Water Underground Origins

We’re in post production for the movie version of The Gold Fish, and I’ve been writing more about the Water Underground (read on). That also means we’re doing some spectacular events this spring. Read more here.

 

logo "the gold fish"

Across the United States —and increasingly across the globe—almost no river is left unbroken. One may be interrupted by a huge reservoir, the next tapped for hydroelectricity. Fossil water sits in plastic bottles on supermarket shelves, while the ancient aquifers like the Oglalla have been pumped dry without any possibility of refilling.  A bay becomes a dumping ground for municipal sewage, the leakage of abandoned mines, or industrial waste.

The philosophies of water use behind the very different kinds of water projects that create these results in disparate locations are characteristic of the Manifest Destiny approaches taken by European settlers. Now, in the Nation of Dams, humans are cut off from meaningful relation to the watershed. Aquatic ecosystems wither. Animals and people and their labor are displaced. Salmon swim towards an uncertain future.

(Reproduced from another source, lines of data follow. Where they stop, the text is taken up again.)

(* ===== verification/FieldSkippersFacts.v ===== *)
(** The three field skippers accept the same input, and what is copied to a stream is
    what the recorded fields serialise to; packed enum fields are split into the values
    the schema knows and the others. *)

From S2P Require Import Prelude CodedStream WireFormat WireFormatFacts RepeatedField ScalarField ScalarFieldFacts CodedStreamMore WireTypes WireTypesFacts PackedFields FieldSkippers.
Import CodedOutput CodedInput CodedInputMore WireFormatLite WireTypes FieldSkippers.

(** ** Tags that have been read *)

Lemma ReadTag_u32 s t s' : flat s → ReadTag s = (t, s') → is_u32 t ∧ last_tag_ s' = t.
Proof.
  intros F. unfold ReadTag, ReadTagNoLastTag. assert (H0 : is_u32 0) by (znorm; lia). destruct (buffer_ s) as [|b r] eqn:E.
  - rewrite ReadTag_end_fallback by done. by intros [= <- <-].
  - pose proof (b2z_range b). destruct (Z.ltb_spec (b2z b) 128) as [Hlt|Hge]; [intros [= <- <-]; split; [znorm; lia|done]|].
    pose proof (ReadTagFallback_ref s b r F E Hge) as H1. destruct (varint_ref 10 _) as [[v k]|].
    + rewrite H1. intros [= <- <-]. split; [apply u32_range|done].
    + destruct H1 as [n ->]. by intros [= <- <-].
Qed.

Lemma tag_split tag : is_u32 tag → GetTagFieldNumber tag ≠ 0 →
  field_number_ok (GetTagFieldNumber tag) ∧ MakeTag (GetTagFieldNumber tag) (GetTagWireType tag) = tag.
Proof.
  unfold GetTagFieldNumber, GetTagWireType. intros Hu Hn. rewrite Z.shiftr_div_pow2 in * by lia. change 7 with (Z.ones 3).
  rewrite Z.land_ones by lia. change (2 ^ 3) with 8 in *. pose proof (Z.div_mod tag 8 ltac:(lia)). pose proof (Z.mod_pos_bound tag 8 ltac:(lia)).
  assert (field_number_ok (tag / 8)) by (unfold field_number_ok; znorm; lia).
  split; [done|]. rewrite MakeTag_add by (done || lia). lia.
Qed.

But at the same time there’s another, underground strain of human-water relationship. This underground strain is visible in grassroots groups unearthing buried creeks and cleaning up polluted waterways. It nurtures collaborations between humans and nonhuman creatures and acknowledges their interdependence —enlisting beavers to dam creeks, wetlands to purify sewage, and fishermen to restore fisheries. It is also the eco-hydrological interactions among entities in a given watershed—rocks, animals, plants, and microorganisms—which continue in the absence of, and in spite of, human meddling. It is a loose and variously-membered cadre of artists, scientists, and water activists who share the revolutionary hope for water to rise. It inhabits not the static preordained water infrastructure that we take for granted but a living, shifting nexus of natural, technological, social, and spiritual forces.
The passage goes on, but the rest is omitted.